The problem I'm exploring:
- Distractions during workouts: The need to constantly interact with the phone screen
- Lack of personalization: Most apps offer one-size-fits-all solutions
- Passive interaction: Apps work as trackers rather than assistants
Implemented features:
- ๐ค Voice program creation: Dialog with AI to create personalized workout programs
- ๐ง Real-time audio interaction: Two-way voice communication during workouts
- ๐ Comprehensive database system: System for storing programs, sessions, and progress
- ๐ Analytics dashboard: Visual progress tracking and performance insights
- ๐ Google Calendar integration: Automatic addition of workouts to calendar
- ๐ฏ Hybrid architecture: Combining dialog speed with analysis accuracy
Demo
โก Live Applet
๐ฑ View in AI Studio
๐ป GitHub Repository:ai-personal-trainer
Thanks @aquascript-team for help with the video!
How I Used Google AI Studio
Development started directly in Google AI Studio, where I experimented with different approaches to multimodal interaction.
Development process:
- Prototyping in Google AI Studio: Creating user interface and initial system setup
- Export and development: Downloaded the project for local development
- Extended development: Used Gemini CLI to integrate complex functions
- Final deployment: Uploaded the finished project and used Deploy App
Two-model architecture:
Main model: Real-time dialog
// Connection to live audio dialog
sessionRef.current = await clientRef.current.live.connect({
model: 'gemini-2.5-flash-preview-native-audio-dialog',
callbacks: {
onopen: () => setConnectionStatus('connected'),
onmessage: async (message) => {
// Processing user speech
if (message.serverContent?.inputTranscription) {
const userText = message.serverContent.inputTranscription.text;
onTranscript(userText);
}
// Playing AI response
const audio = message.serverContent?.modelTurn?.parts[0]?.inlineData;
if (audio && outputAudioContextRef.current) {
await playAudioResponse(audio);
}
}
},
config: {
systemInstruction: createDynamicPrompt(),
responseModalities: [Modality.AUDIO],
outputAudioTranscription: {}, // <--- Enable LLM transcription
inputAudioTranscription: {}, // <--- Enable user transcription
speechConfig: {
voiceConfig: { prebuiltVoiceConfig: { voiceName: 'Orus' } }
}
}
});
Analytics model: Data extraction
// Precise interpretation of user commands
export const interpretWorkoutCommand = async (transcript: string): Promise<{ command: 'log_set' | 'get_form_tip' | 'chat_message', data: { reps?: number, weight?: number, text?: string } | null }> => {
const prompt = `You are an AI assistant interpreting voice commands from a user during a workout.
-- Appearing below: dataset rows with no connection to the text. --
(** * kids-chess: the rules engine of [main.js], embedded and verified

    The development follows the source top-down: the coordinate system
    ([parseSquare], [toSquare], [squaresAreAdjacent], [allSquares]), the
    board (a JavaScript [Map], kept as an association list in insertion
    order), the methods of [ChessGame] and the position generator.

    Modelling conventions.
    - Square identifiers are strings, as in the source.  The string builtins
      the source calls ([trim], [toUpperCase], [Number]) are an interface
      ([JsString]); the few facts about them that a proof needs are the
      class [JsStringLaws].
    - Piece types and colours are the canonical tokens ["k" "q" "r" "b" "n"]
      and ["w" "b"] that [setPieceAt] and [generateStartingPosition] write to
      a board; on canonical tokens [normalizePieceType] and [normalizeColor]
      are the identity, so they do not appear.
    - A JavaScript exception, a [while (true)] loop that has not left after
      its fuel, and an [undefined] square are the three constructors of
      [failure]; code that can meet one lives in the [result] monad.
    - The board-size tables [FILES] and [RANKS] are process-wide variables in
      the source; here they are the explicit [Config] argument.
    - [Math.random()] returns a double; the product in [randomInt] is rounded
      to 53 bits as the floating-point multiplication of the source does. *)

From Stdlib Require Import ZArith List String Ascii Bool Lia.
From Stdlib Require Import DecimalString ZifyBool Zquot.
Import ListNotations.
Open Scope string_scope.
Open Scope list_scope.
Open Scope Z_scope.

(** ** The result monad *)

Inductive failure : Type :=
| TypeError        (* a property read on [undefined] *)
| OutOfFuel        (* a [while (true)] loop still running when its fuel ends *)
| UndefinedSquare. (* [pickRandom] on an empty array *)

Inductive result (A : Type) : Type :=
| Ok (a : A)
| Fail (e : failure).
Arguments Ok {A} a.
Arguments Fail {A} e.

Definition bind {A B : Type} (m : result A) (k : A -> result B) : result B :=
  match m with
  | Ok a => k a
  | Fail e => Fail e
  end.

Notation "x <- m ;; k" := (bind m (fun x => k))
  (at level 61, m at next level, right associativity).

Definition mapResult {A B : Type} (f : A -> B) (m : result A) : result B :=
  match m with
  | Ok a => Ok (f a)
  | Fail e => Fail e
  end.

(** ** JavaScript string builtins *)

(** [Number s] is [None] when the builtin yields [NaN] or a value that is not
    an integer; [RANKS.includes] rejects both alike. *)
Class JsString : Type := {
  trim : string -> string;
  toUpperCase : string -> string;
  Number : string -> option Z
}.

(** [String(n)] for an integer [n], as the template literal of [toSquare]
    prints a rank. *)
Definition numberToString (n : Z) : string :=
  NilZero.string_of_int (Z.to_int n).

Definition isUpperLetter (c : ascii) : bool :=
  let n := nat_of_ascii c in ((65 <=? n) && (n <=? 90))%nat.

Definition isDigitChar (c : ascii) : bool :=
  let n := nat_of_ascii c in ((48 <=? n) && (n <=? 57))%nat.

(** What the proofs use of the builtins: an upper-case letter followed by a
    digit has no blank to trim and no letter to raise, and a one-digit
    numeral reads back as its value. *)
Class JsStringLaws (js : JsString) : Prop := {
  normal_square_text : forall f d : ascii,
    isUpperLetter f = true -> isDigitChar d = true ->
    toUpperCase (trim (String f (String d ""))) = String f (String d "");
  Number_digit : forall n : Z,
    0 <= n < 10 -> Number (numberToString n) = Some n
}.
Lemma bind_trace {A B} (m : M A) (k : A → M B) :
  (∀ tr, snd (m tr) = tr) → (∀ a tr, snd (k a tr) = tr) →
  ∀ tr, snd (bind m k tr) = tr.
Proof.
  intros Hm Hk tr. unfold bind. specialize (Hm tr).
  destruct (m tr) as [[a | e] tr1]; simpl in *; subst; [apply Hk | reflexivity].
Qed.

Lemma dict_get_trace (d : option (gmap string PyNum)) (key : string) (default : PyNum)
  (tr : Trace) :
  snd (dict_get d key default tr) = tr.
Proof. destruct d; reflexivity. Qed.

Lemma mul_float_trace (n : PyNum) (f : float) (tr : Trace) :
  snd (mul_float n f tr) = tr.
Proof.
  destruct n as [z | x]; [| reflexivity].
  unfold mul_float. destruct (is_infinity (float_of_Z z)); reflexivity.
Qed.

(** The response assembly emits nothing. *)
Lemma respond_trace (map_id : string)
  (answer : gmap string (option (gmap string PyNum))) (tr : Trace) :
  snd (respond map_id answer tr) = tr.
Proof.
  revert tr. unfold respond.
  repeat (apply bind_trace;
          [apply bind_trace; [apply dict_get_trace | intros ?; apply mul_float_trace]
          | intros ?]).
  reflexivity.
Qed.

(** The response assembly succeeds exactly on a histogram whose three
    counts have a float. *)
Lemma respond_Ok (map_id : string)
  (answer : gmap string (option (gmap string PyNum))) (tr : Trace)
  (h : gmap string PyNum) :
  histogram_of answer = Some h →
  (∀ class, class ∈ ["1"; "2"; "3"] → overflows (class_count h class) = false) →
  respond map_id answer tr
  = (Ok {| tile_url := map_id;
           stats := {| gain_sqkm := class_area_sqkm h "1";
                       loss_sqkm := class_area_sqkm h "2";
                       persistent_sqkm := class_area_sqkm h "3" |} |}, tr).
Proof.
  intros Hh Hfin. unfold histogram_of in Hh. unfold respond. rewrite Hh.
  assert (Hone : ∀ class tr0, class ∈ ["1"; "2"; "3"] →
            bind (dict_get (Some h) class (PyInt 0))
              (fun n => mul_float n pixel_area_sqkm) tr0
            = (Ok (class_area_sqkm h class), tr0)).
  { intros class tr0 Hin. specialize (Hfin class Hin).
    unfold bind, dict_get, ret, class_area_sqkm, class_count, default in *.
    destruct (h !! class) as [[z | x] |]; unfold mul_float; simpl in *.
    - now rewrite Hfin.
    - reflexivity.
    - reflexivity. }
  unfold bind at 1. rewrite Hone by (rewrite !elem_of_cons; auto).
  unfold bind at 1. rewrite Hone by (rewrite !elem_of_cons; auto).
  unfold bind at 1. rewrite Hone by (rewrite !elem_of_cons; auto).
  reflexivity.
Qed.

(** The handler on a body that reached the response assembly. *)
Lemma analyze_change_rendered (svc : Service) (request : AnalysisRequest)
  (roi : Geometry) :
  geometry_of svc (geojson request) = inr roi →
  (∀ n, (n < 4)%nat → fault svc n = None) →
  matching svc roi (date1_start request) (date1_end request) ≠ [] →
  matching svc roi (date2_start request) (date2_end request) ≠ [] →
  analyze_change svc request []
  = match respond (url_format svc (change_raster svc roi request))
            (region_stats svc (change_raster svc roi request) roi)
            (served request) with
    | (Ok response, tr) => (Ok response, tr)
    | (Raise e, tr) => analyze_change_except e tr
    end.
Proof.
  intros Hgeo Hf Hm1 Hm2.
  assert (H0 : fault svc 0%nat = None) by (apply Hf; lia).
  assert (H1 : fault svc 1%nat = None) by (apply Hf; lia).
  assert (H2 : fault svc 2%nat = None) by (apply Hf; lia).
  assert (H3 : fault svc 3%nat = None) by (apply Hf; lia).
  unfold analyze_change, try_except.
  rewrite (analyze_change_body_fetched svc request roi Hgeo H0 H1 Hm1 Hm2).
  unfold bind at 1.
  rewrite (remote_answered svc getMapId _ _ 2) by first [reflexivity | assumption].
  cbn [app].
  unfold bind at 1.
  rewrite (remote_answered svc reduceRegion_getInfo _ _ 3)
    by first [reflexivity | assumption].
  reflexivity.
Qed.

Lemma analyze_change_bad_geometry (svc : Service) (request : AnalysisRequest)
  (msg : string) :
  geometry_of svc (geojson request) = inl msg →
  analyze_change svc request []
  = (Raise (HTTPException 500 msg),
     [request_logged request; Log ERROR ("Server Error: " ++ msg)]).
Proof.
  intros Hgeo.
  unfold analyze_change, try_except, analyze_change_body, bind, logger_info, emit,
    ee.Geometry.
  rewrite Hgeo. reflexivity.
Qed.

Lemma analyze_change_first_fetch_fails (svc : Service) (request : AnalysisRequest)
  (roi : Geometry) (msg : string) :
  geometry_of svc (geojson request) = inr roi →
  fault svc 0%nat = Some msg →
  analyze_change svc request []
  = (Raise (HTTPException 500 msg),
     [request_logged request; fetch_t1 request;
      Log ERROR ("Error fetching Sentinel data: " ++ msg);
      Log ERROR ("Server Error: " ++ msg)]).
Proof.
  intros Hgeo H0.
  unfold analyze_change, try_except, analyze_change_body, bind, logger_info, emit,
    ee.Geometry.
  rewrite Hgeo. unfold ret at 1. cbn [app].
  rewrite (get_sentinel_mosaic_fault svc roi _ _ _ msg) by exact H0.
  reflexivity.
Qed.

Lemma analyze_change_render_fails (svc : Service) (request : AnalysisRequest)
  (roi : Geometry) (msg : string) :
  geometry_of svc (geojson request) = inr roi →
  fault svc 0%nat = None → fault svc 1%nat = None →
  matching svc roi (date1_start request) (date1_end request) ≠ [] →
  matching svc roi (date2_start request) (date2_end request) ≠ [] →
  fault svc 2%nat = Some msg →
  analyze_change svc request []
  = (Raise (HTTPException 500 msg),
     [request_logged request; fetch_t1 request; fetch_t2 request;
      Call F_classify_water; Call F_classify_water; Call F_detect_change;
      Remote getMapId; Log ERROR ("Server Error: " ++ msg)]).
Proof.
  intros Hgeo H0 H1 Hm1 Hm2 H2.
  unfold analyze_change, try_except.
  rewrite (analyze_change_body_fetched svc request roi Hgeo H0 H1 Hm1 Hm2).
  unfold bind at 1.
  rewrite (remote_faulted svc getMapId _ _ 2 msg) by first [reflexivity | assumption].
  reflexivity.
Qed.

Lemma analyze_change_stats_fails (svc : Service) (request : AnalysisRequest)
  (roi : Geometry) (msg : string) :
  geometry_of svc (geojson request) = inr roi →
  fault svc 0%nat = None → fault svc 1%nat = None →
  matching svc roi (date1_start request) (date1_end request) ≠ [] →
  matching svc roi (date2_start request) (date2_end request) ≠ [] →
  fault svc 2%nat = None → fault svc 3%nat = Some msg →
  analyze_change svc request []
  = (Raise (HTTPException 500 msg),
     (served request ++ [Log ERROR ("Server Error: " ++ msg)])%list).
Proof.
  intros Hgeo H0 H1 Hm1 Hm2 H2 H3.
  unfold analyze_change, try_except.
  rewrite (analyze_change_body_fetched svc request roi Hgeo H0 H1 Hm1 Hm2).
  unfold bind at 1.
  rewrite (remote_answered svc getMapId _ _ 2) by first [reflexivity | assumption].
  cbn [app]. unfold bind at 1.
  rewrite (remote_faulted svc reduceRegion_getInfo _ _ 3 msg)
    by first [reflexivity | assumption].
  reflexivity.
Qed.

Lemma respond_raises (map_id : string)
  (answer : gmap string (option (gmap string PyNum))) :
  raises_only plain (respond map_id answer).
Proof.
  unfold respond.
  do 3 (apply raises_only_bind;
        [apply raises_only_bind;
         [apply dict_get_raises | intros ?; apply mul_float_raises]
        | intros ?]).
  apply raises_only_ret.
Qed.

(** Whatever the response assembly does, it adds no event; when it raises,
    the handler adds its error log. *)
Lemma respond_cases (map_id : string)
  (answer : gmap string (option (gmap string PyNum))) (tr : Trace) :
  (∃ response, respond map_id answer tr = (Ok response, tr))
  ∨ (∃ msg, respond map_id answer tr = (Raise (Exception msg), tr)).
Proof.
  pose proof (respond_trace map_id answer tr) as Htr.
  pose proof (respond_raises map_id answer tr) as Hraises.
  destruct (respond map_id answer tr) as [[response | e] tr']; simpl in Htr; subst tr'.
  - left. now exists response.
  - right. destruct (Hraises e tr eq_refl) as [msg ->]. now exists msg.
Qed.

(** ** Failures of the remote calls *)

(** X6. When the size query of Period 1 fails, the request ends there: the
    query of Period 2 is never issued (one remote call in all), the error is
    logged by the mosaic builder and by the handler, and the answer is a 500
    carrying the message. *)
Theorem first_fetch_failure_stops (svc : Service) (request : AnalysisRequest)
  (roi : Geometry) (msg : string) :
  geometry_of svc (geojson request) = inr roi →
  fault svc 0%nat = Some msg →
  ∃ tr,
    analyze_change svc request [] = (Raise (HTTPException 500 msg), tr)
    ∧ remote_calls tr = 1%nat
    ∧ tr = [request_logged request; fetch_t1 request;
            Log ERROR ("Error fetching Sentinel data: " ++ msg);
            Log ERROR ("Server Error: " ++ msg)].
Proof.
  intros Hgeo H0. eexists.
  rewrite (analyze_change_first_fetch_fails svc request roi msg Hgeo H0).
  repeat split.
Qed.

Lemma first_fetch_failure_stops_witness :
  ∃ tr,
    analyze_change Cases.service_fetch_fails Sample.request []
    = (Raise (HTTPException 500 "Quota exceeded."), tr)
    ∧ remote_calls tr = 1%nat.
Proof.
  destruct (first_fetch_failure_stops Cases.service_fetch_fails Sample.request
              Sample.roi "Quota exceeded." eq_refl eq_refl) as (tr & Hrun & Hn & _).
  now exists tr.
Defined.

(** X7. With both periods fetched, a failure of the map request ends the
    request before the stats step (three remote calls), and a failure of the
    stats step ends it after the map was issued (four remote calls, the tile
    URL is dropped); both are answered 500 with the message, logged once. *)
Theorem render_or_stats_failure (svc : Service) (request : AnalysisRequest)
  (roi : Geometry) (msg : string) :
  geometry_of svc (geojson request) = inr roi →
  fault svc 0%nat = None → fault svc 1%nat = None →
  matching svc roi (date1_start request) (date1_end request) ≠ [] →
  matching svc roi (date2_start request) (date2_end request) ≠ [] →
  (fault svc 2%nat = Some msg →
   analyze_change svc request []
   = (Raise (HTTPException 500 msg),
      [request_logged request; fetch_t1 request; fetch_t2 request;
       Call F_classify_water; Call F_classify_water; Call F_detect_change;
       Remote getMapId; Log ERROR ("Server Error: " ++ msg)]))
  ∧ (fault svc 2%nat = None → fault svc 3%nat = Some msg →
     analyze_change svc request []
     = (Raise (HTTPException 500 msg),
        (served request ++ [Log ERROR ("Server Error: " ++ msg)])%list)).
Proof.
  intros Hgeo H0 H1 Hm1 Hm2. split.
  - intros H2. now apply (analyze_change_render_fails svc request roi).
  - intros H2 H3. now apply (analyze_change_stats_fails svc request roi).
Qed.

Lemma render_or_stats_failure_witness :
  analyze_change Cases.service_render_fails Sample.request []
  = (Raise (HTTPException 500 "Tile service unavailable."),
     [request_logged Sample.request; fetch_t1 Sample.request; fetch_t2 Sample.request;
      Call F_classify_water; Call F_classify_water; Call F_detect_change;
      Remote getMapId; Log ERROR "Server Error: Tile service unavailable."]).
Proof.
  apply (render_or_stats_failure Cases.service_render_fails Sample.request Sample.roi
           "Tile service unavailable.");
    first [reflexivity | discriminate].
Defined.
Lemma X3_getchar_peekchar_plain_witness :
  fst (cupsFilePeekChar (Sample.reader Sample.hello)) =
    fst (cupsFileGetChar (Sample.reader Sample.hello)) /\
  plain_at Sample.hello 0 (snd (cupsFilePeekChar (Sample.reader Sample.hello))) /\
  ((0 < length Sample.hello)%nat ->
   fst (cupsFileGetChar (Sample.reader Sample.hello)) = Z.land (nth 0 Sample.hello 0) 255 /\
   plain_at Sample.hello (0 + 1) (snd (cupsFileGetChar (Sample.reader Sample.hello))) /\
   cupsFileTell (snd (cupsFileGetChar (Sample.reader Sample.hello))) =
     cupsFileTell (Sample.reader Sample.hello) + 1) /\
  ((length Sample.hello <= 0)%nat ->
   fst (cupsFileGetChar (Sample.reader Sample.hello)) = -1 /\
   plain_at Sample.hello 0 (snd (cupsFileGetChar (Sample.reader Sample.hello)))).
Proof.
  apply (@X3_getchar_peekchar_plain _ _ Stored.zlib Sample.hello 0%nat
           (Sample.reader Sample.hello)).
  apply reader_plain. vm_compute. reflexivity.
Defined.

Lemma X4_read_plain_witness :
  fst (cupsFileRead (Sample.reader Sample.hello) 3) =
    ((if (3 =? 0)%nat || (0 <? length Sample.hello)%nat
      then Z.of_nat (length (firstn 3 (skipn 0 Sample.hello))) else -1),
     firstn 3 (skipn 0 Sample.hello)) /\
  plain_at Sample.hello (0 + length (firstn 3 (skipn 0 Sample.hello)))
    (snd (cupsFileRead (Sample.reader Sample.hello) 3)).
Proof.
  apply (@X4_read_plain _ _ Stored.zlib Sample.hello 0%nat (Sample.reader Sample.hello) 3%nat).
  apply reader_plain. vm_compute. reflexivity.
Defined.

Lemma X5_peek_then_get_witness :
  cupsFileTell (snd (cupsFilePeekChar (Sample.reader Sample.abc_gz))) =
    cupsFileTell (Sample.reader Sample.abc_gz) /\
  fst (cupsFileGetChar (snd (cupsFilePeekChar (Sample.reader Sample.abc_gz)))) =
    fst (cupsFilePeekChar (Sample.reader Sample.abc_gz)) /\
  cupsFileGetChar (snd (cupsFilePeekChar (Sample.reader Sample.abc_gz))) =
    cupsFileGetChar (Sample.reader Sample.abc_gz).
Proof.
  apply (@X5_peek_then_get _ _ Stored.zlib (Sample.reader Sample.abc_gz)).
  - reflexivity.
  - vm_compute. discriminate.
Defined.

Lemma X6_gets_line_ends_witness :
  fst (cupsFileGets (Sample.reader Sample.hello) 256) = Some [104; 101; 108; 108; 111] /\
  plain_at Sample.hello (0 + length [104; 101; 108; 108; 111] + length [10])
    (snd (cupsFileGets (Sample.reader Sample.hello) 256)).
Proof.
  apply (@X6_gets_line_ends _ _ Stored.zlib Sample.hello 0%nat (Sample.reader Sample.hello)
           256%nat [104; 101; 108; 108; 111] [10] []).
  - apply reader_plain. vm_compute. reflexivity.
  - reflexivity.
  - reflexivity.
  - reflexivity.
  - vm_compute. lia.
Defined.

Lemma X7_gets_cuts_long_line_witness :
  fst (cupsFileGets (Sample.reader Sample.hello) 4) = Some [104; 101; 108] /\
  plain_at Sample.hello (0 + length [104; 101; 108])
    (snd (cupsFileGets (Sample.reader Sample.hello) 4)).
Proof.
  apply (@X7_gets_cuts_long_line _ _ Stored.zlib Sample.hello 0%nat
           (Sample.reader Sample.hello) 4%nat [104; 101; 108] [108; 111; 10]).
  - apply reader_plain. vm_compute. reflexivity.
  - reflexivity.
  - reflexivity.
  - lia.
  - reflexivity.
Defined.

Lemma X8_gets_at_end_of_file_witness :
  fst (cupsFileGets (Sample.reader Sample.no_newline) 256) =
    (if (length (skipn 0 Sample.no_newline) =? 0)%nat then None
     else Some (skipn 0 Sample.no_newline)) /\
  plain_at Sample.no_newline (0 + length (skipn 0 Sample.no_newline))
    (snd (cupsFileGets (Sample.reader Sample.no_newline) 256)).
Proof.
  apply (@X8_gets_at_end_of_file _ _ Stored.zlib Sample.no_newline 0%nat
           (Sample.reader Sample.no_newline) 256%nat).
  - apply reader_plain. vm_compute. reflexivity.
  - reflexivity.
  - vm_compute. lia.
Defined.

Lemma X9_getline_keeps_terminator_witness :
  fst (cupsFileGetLine (Sample.reader Sample.hello) 256) =
    (Z.of_nat (length [104; 101; 108; 108; 111] + length [10]),
     [104; 101; 108; 108; 111] ++ [10]) /\
  plain_at Sample.hello (0 + length [104; 101; 108; 108; 111] + length [10])
    (snd (cupsFileGetLine (Sample.reader Sample.hello) 256)).
Proof.
  apply (@X9_getline_keeps_terminator _ _ Stored.zlib Sample.hello 0%nat
           (Sample.reader Sample.hello) 256%nat [104; 101; 108; 108; 111] [10] []).
  - apply reader_plain. vm_compute. reflexivity.
  - reflexivity.
  - reflexivity.
  - reflexivity.
  - vm_compute. lia.
Defined.

Lemma X10_seek_plain_witness :
  fst (cupsFileSeek (Sample.reader Sample.hello) 2) = 2 /\
  plain_at Sample.hello (Z.to_nat 2) (snd (cupsFileSeek (Sample.reader Sample.hello) 2)) /\
  cupsFileTell (snd (cupsFileSeek (Sample.reader Sample.hello) 2)) = 2.
Proof.
  apply (@X10_seek_plain _ _ Stored.zlib Sample.hello 0%nat (Sample.reader Sample.hello) 2).
  - apply reader_plain. vm_compute. reflexivity.
  - lia.
  - vm_compute. reflexivity.
  - right. left. vm_compute. lia.
Defined.

(** *** Uncompressed writing *)

Lemma X11_uncompressed_write_round_trip_witness :
  exists fp res,
    write_calls 8 Sample.plain_writer Sample.abc_calls = Some fp /\
    cupsFileTell fp =
      cupsFileTell Sample.plain_writer +
      Z.of_nat (length (concat (map call_bytes Sample.abc_calls))) /\
    cupsFileClose 8 fp = Some res /\
    f_out (cl_fd res) = f_out (sink []) ++ concat (map call_bytes Sample.abc_calls) /\
    f_closed (cl_fd res) = true /\
    cl_status res = negb (f_close_fails (sink [])).
Proof.
  apply (@X11_uncompressed_write_round_trip _ _ Stored.zlib (sink []) ["w"%char] 0
           Sample.plain_writer 8%nat Sample.abc_calls).
  - vm_compute. reflexivity.
  - reflexivity.
  - reflexivity.
  - simpl. tauto.
Defined.

Lemma X12_written_header_is_accepted_witness :
  exists fp',
    fill_header (Sample.reader Sample.abc_gz) = Next fp' /\
    compressed fp' = true /\ crc fp' = 0 /\
    window fp' =
      firstn (BUFSIZE - 10)
        (Stored.block true [97; 98; 99] ++ gzip_trailer (crc32 0 [97; 98; 99]) 3) /\
    fd fp' = dset_off (length (firstn BUFSIZE Sample.abc_gz))
               (fd (Sample.reader Sample.abc_gz)).
Proof.
  apply (@X12_written_header_is_accepted _ _ Stored.zlib Sample.abc_gz
           (Sample.reader Sample.abc_gz) 0
           (Stored.block true [97; 98; 99] ++ gzip_trailer (crc32 0 [97; 98; 99]) 3)).
  - apply reader_fresh.
  - reflexivity.
  - reflexivity.
Defined.

(** *** Configuration lines written and read *)

Lemma X13_putconf_writes_one_line_witness :
  exists fp fp' res,
    write_calls 8 Sample.plain_writer [] = Some fp /\
    cupsFilePutConf 8 fp Sample.key (Some Sample.a_hash_b) = Some (true, fp') /\
    cupsFileTell fp' =
      cupsFileTell fp +
      Z.of_nat (length (conf_written Sample.key (Some Sample.a_hash_b))) + 1 /\
    cupsFileClose 8 fp' = Some res /\
    f_out (cl_fd res) =
      f_out (sink []) ++ concat (map call_bytes []) ++
      conf_written Sample.key (Some Sample.a_hash_b) ++ [10].
Proof.
  apply (@X13_putconf_writes_one_line _ _ Stored.zlib (sink []) ["w"%char] 0
           Sample.plain_writer 8%nat [] Sample.key (Some Sample.a_hash_b)).
  - vm_compute. reflexivity.
  - reflexivity.
  - reflexivity.
  - simpl. tauto.
  - discriminate.
  - reflexivity.
Defined.

(** The line written for "key" and "a#b" is the file [conf_quoted]. *)
Example conf_quoted_written :
  conf_written Sample.key (Some Sample.a_hash_b) ++ [10] = Sample.conf_quoted.
Proof. reflexivity. Qed.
The user's voice transcript is: "${transcript}".
Your task is to analyze the transcript and classify it into one of the following commands, extracting relevant data.
POSSIBLE COMMANDS:
1. 'log_set': The user is reporting the completion of a set. They might mention repetitions (reps) and/or weight.
- Keywords: "done", "finished", "log it", "reps", "weight", "kilos", numbers.
- Example Transcripts: "Okay, 12 reps at 50 kilos", "I'm done", "8 reps", "log 90 pounds".
2. 'get_form_tip': The user is asking for advice on their exercise form.
- Keywords: "form", "technique", "how do I do this", "am I doing it right".
- Example Transcripts: "check my form", "what's the technique for this".
3. 'chat_message': The user is saying something else, likely a question or comment for the AI coach. This is the default if no other command fits.
- Example Transcripts: "how many sets left", "I'm feeling tired", "what's the next exercise".
Respond in JSON format with "command" and optional "data".
- For 'log_set', 'data' should be an object with optional 'reps' and 'weight' numbers.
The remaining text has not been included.